I wanted to be sure to share out the slides that were presented at the testing events that I recently spoke at. If you happened to attend one of the events where Chris Kadel presented, he should be posting his slides shortly. Now in case you’re reading this post and thinking “what on earth are you talking about Angela?”, Microsoft recently began a tour of the central US focusing on efficient testing, and even if you did NOT attend, you may find the following information useful so read on…

These events lasted a half day, and covered manual testing and collaboration with MTM, automated testing with Visual Studio, and managing environments and automating the Build-Test-Deploy scenario with TFS Build and Lab Management.  My slides are posted on SlideShare, and the agenda is below.  There are still some events open including St Louis, Kansas City, and Minneapolis MN so you may not have missed it entirely.  Sign up soon because these events have been selling out!

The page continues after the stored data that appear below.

(* ===== verification/Version.v ===== *)
(** * abora-core: the [Version] type and the shared constants

    Models [crates/abora-core/src/lib.rs]. *)

From S2P Require Import Prelude Str.

Definition FRAMEWORK_NAME : str := "Abora Framework".
(** [env!("CARGO_PKG_VERSION")], the workspace version of [Cargo.toml]. *)
Definition FRAMEWORK_VERSION : str := "0.1.0".
Definition DAEMON_NAME : str := "aborad".
Definition CLI_NAME : str := "abora".
Definition API_VERSION : str := "v1".
Definition API_PATH_PREFIX : str := "/api/v1".
Definition DEFAULT_LISTEN_ADDR : str := "127.0.0.1:7360".

Record Version := mkVersion {
  major : N;
  minor : N;
  patch : N;
  prerelease : option str;
  build : option str;
}.

#[global] Instance Version_eq_dec : EqDecision Version.
Proof. solve_decision. Defined.

(** The [u64] fields hold values of their type. *)
Definition version_wf (v : Version) : Prop :=
  (major v ≤ u64_max)%N ∧ (minor v ≤ u64_max)%N ∧ (patch v ≤ u64_max)%N.

Definition new (major minor patch : N) : Version :=
  mkVersion major minor patch None None.

(** One round of the loop over the three components. *)
Definition parse_component (part : str) : result str N :=
  let err := "invalid version number component `" ++ part ++ "`" in
  if bool_decide (part = []) || negb (forallb is_ascii_digit part) then Err err
  else ok_or err (parse_uint u64_max part).

(** The text before a separator, and the text after it if it is there. *)
Definition split_suffix (c : ascii) (s : str) : str * option str :=
  match split_once c s with
  | Some (head, suffix) => (head, Some suffix)
  | None => (s, None)
  end.

Definition parse (input : str) : result str Version :=
  let '(rest, build) := split_suffix "+" input in
  let '(rest, prerelease) := split_suffix "-" rest in
  match split (is_char ".") rest with
  | [a; b; c] =>
      ma ← parse_component a;
      mi ← parse_component b;
      pa ← parse_component c;
      Ok (mkVersion ma mi pa prerelease build)
  | _ => Err ("expected <major>.<minor>.<patch>, got `" ++ input ++ "`")
  end.

Definition current : Version :=
  match parse FRAMEWORK_VERSION with Ok v => v | Err _ => new 0 0 0 end.

(** [impl Display for Version]. *)
Definition to_string (v : Version) : str :=
  dec (major v) ++ "." ++ dec (minor v) ++ "." ++ dec (patch v)
  ++ match prerelease v with Some pre => "-" ++ pre | None => [] end
  ++ match build v with Some b => "+" ++ b | None => [] end.

(** ** Lemmas *)

Lemma parse_component_dec n :
  (n ≤ u64_max)%N → parse_component (dec n) = Ok n.
Proof.
  intros Hn. unfold parse_component. rewrite dec_digits, parse_uint_dec by done.
  rewrite bool_decide_eq_false_2 by apply dec_non_nil. done.
Qed.

Lemma parse_component_Ok p n :
  parse_component p = Ok n → (n ≤ u64_max)%N ∧ forallb is_ascii_digit p = true.
Proof.
  unfold parse_component. intros H. case_match eqn:E; [done|].
  apply orb_false_iff in E as [_ E]. apply negb_false_iff in E.
  destruct (parse_uint _ _) eqn:Hp; simplify_eq/=.
  eauto using parse_uint_le.
Qed.

Lemma dec_no_char c n : is_ascii_digit c = false → c ∉ dec n.
Proof. apply forallb_not_elem, dec_digits. Qed.

(** The numeric part of the text. *)
Definition core_string (a b c : N) : str := dec a ++ "." ++ dec b ++ "." ++ dec c.

Lemma core_no_char x a b c :
  is_ascii_digit x = false → x ≠ "."%char → x ∉ core_string a b c.
Proof.
  intros Hd Hdot. unfold core_string. rewrite !elem_of_app.
  pose proof (dec_no_char x a Hd). pose proof (dec_no_char x b Hd).
  pose proof (dec_no_char x c Hd). cbn. set_solver.
Qed.

Lemma split_core a b c :
  split (is_char ".") (core_string a b c) = [dec a; dec b; dec c].
Proof.
  assert (Hdot : ∀ n x, x ∈ dec n → is_char "."%char x = false).
  { intros n x Hx. destruct (is_char _ x) eqn:E; [|done].
    apply is_char_spec in E as ->. by destruct (dec_no_char "."%char n). }
  unfold core_string. cbn.
  rewrite split_cons by (eauto || done). f_equal.
  rewrite split_cons by (eauto || done). f_equal.
  apply split_no_sep. eauto.
Qed.

(** What a [Version] must satisfy for its text to determine it: a prerelease
    has no [+]. *)
Definition displayable (v : Version) : Prop :=
  version_wf v ∧ ∀ pre, prerelease v = Some pre → "+"%char ∉ pre.

(** A suffix with its separator, when there is one. *)
Definition suffix (c : ascii) (o : option str) : str :=
  match o with Some x => c :: x | None => [] end.

Lemma split_suffix_app c h o : c ∉ h → split_suffix c (h ++ suffix c o) = (h, o).
Proof.
  intros Hc. unfold split_suffix. destruct o as [x|]; simpl.
  - by rewrite split_once_app.
  - rewrite app_nil_r. by rewrite (proj2 (split_once_None c h) Hc).
Qed.

Lemma split_suffix_inv c s h o :
  split_suffix c s = (h, o) → s = h ++ suffix c o ∧ c ∉ h.
Proof.
  unfold split_suffix. destruct (split_once c s) as [[l r]|] eqn:E; intros [= <- <-].
  - by apply split_once_Some in E.
  - simpl. rewrite app_nil_r. by apply split_once_None in E.
Qed.

Lemma to_string_suffixes v :
  to_string v =
  (core_string (major v) (minor v) (patch v) ++ suffix "-" (prerelease v)) ++ suffix "+" (build v).
Proof.
  unfold to_string, core_string. rewrite <-!app_assoc.
  by destruct (prerelease v), (build v).
Qed.

Lemma parse_to_string v : displayable v → parse (to_string v) = Ok v.
Proof.
  intros [(Ha & Hb & Hc) Hpre]. unfold parse. rewrite to_string_suffixes.
  rewrite split_suffix_app.
  - rewrite split_suffix_app by by apply core_no_char.
    rewrite split_core, !parse_component_dec by done. by destruct v.
  - rewrite elem_of_app. intros [Hin|Hin].
    + revert Hin. by apply core_no_char.
    + destruct (prerelease v) as [p|]; [|by apply elem_of_nil in Hin].
      apply elem_of_cons in Hin as [|Hin]; [done|]. by eapply Hpre.
Qed.

(** A parsed version, and the shape of the text it came from. *)
Lemma parse_inv s v :
  parse s = Ok v →
  displayable v ∧
  ∃ a b c, s = ((a ++ "." ++ b ++ "." ++ c) ++ suffix "-" (prerelease v)) ++ suffix "+" (build v)
    ∧ parse_component a = Ok (major v) ∧ parse_component b = Ok (minor v)
    ∧ parse_component c = Ok (patch v).
Proof.
  unfold parse. intros H.
  destruct (split_suffix "+" s) as [r1 bu] eqn:E1.
  destruct (split_suffix "-" r1) as [r2 pre] eqn:E2.
  apply split_suffix_inv in E1 as [-> Hplus]. apply split_suffix_inv in E2 as [-> Hdash].
  pose proof (split_join "." r2) as Hj.
  destruct (split (is_char ".") r2) as [|a [|b [|c [|]]]] eqn:Es; try done.
  destruct (parse_component a) as [ma|] eqn:Ea; [|done].
  destruct (parse_component b) as [mb|] eqn:Eb; [|done].
  destruct (parse_component c) as [mc|] eqn:Ec; [|done].
  simplify_eq/=. split.
  - split.
    + repeat split; eapply parse_component_Ok; eauto.
    + intros p Hp. simpl in Hp. subst pre. set_solver.
  - exists a, b, c. done.
Qed.

(** ** Properties *)

(** Printing a [Version] and parsing the text gives it back exactly when
    its numbers fit [u64] and its prerelease has no [+]; every version that
    [parse] returns is of that kind, so parsing is idempotent up to printing. *)
Theorem version_round_trip v :
  (parse (to_string v) = Ok v ↔ displayable v)
  ∧ (∀ s, parse s = Ok v → parse (to_string v) = Ok v).
Proof.
  split; [split|].
  - intros H. by apply parse_inv in H as [? _].
  - apply parse_to_string.
  - intros s H. apply parse_to_string. by apply parse_inv in H as [? _].
Qed.

Lemma version_round_trip_witness :
  parse "1.02.3-alpha.1+build.7" = Ok (mkVersion 1 2 3 (Some ("alpha.1" : str)) (Some ("build.7" : str)))
  ∧ parse (to_string (mkVersion 1 2 3 (Some ("alpha.1" : str)) (Some ("build.7" : str))))
    = Ok (mkVersion 1 2 3 (Some ("alpha.1" : str)) (Some ("build.7" : str))).
Proof.
  split; [reflexivity|].
  apply (proj2 (version_round_trip _) "1.02.3-alpha.1+build.7"). reflexivity.
Defined.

How do I integrate better with the team?
QA is near the end of the process chain, so one of the best things they can do to be successful is improve their efficiency and collaborate better with the development team. In this session, we want to answer all of these questions: What if you could draft and select test cases early in the project and ensure you have test coverage by assigning them to requirements? What if the bugs you discover could automatically include data about the underlying behavior of the application and the machine it’s running on?
Are you getting enough information about a release to know what to test? Which new features have been implemented? Which haven’t? Which bugs are supposedly resolved? We’ll discuss how to take advantage of the opportunities for improving collaboration between testers and developers.
What should I automate?
While manual testing is always going to have its place, there are several types of tests that can be automated for efficiency. In this session, we’ll discuss everything from automating functional and load tests to the automation of writing test case steps and designing for reuse.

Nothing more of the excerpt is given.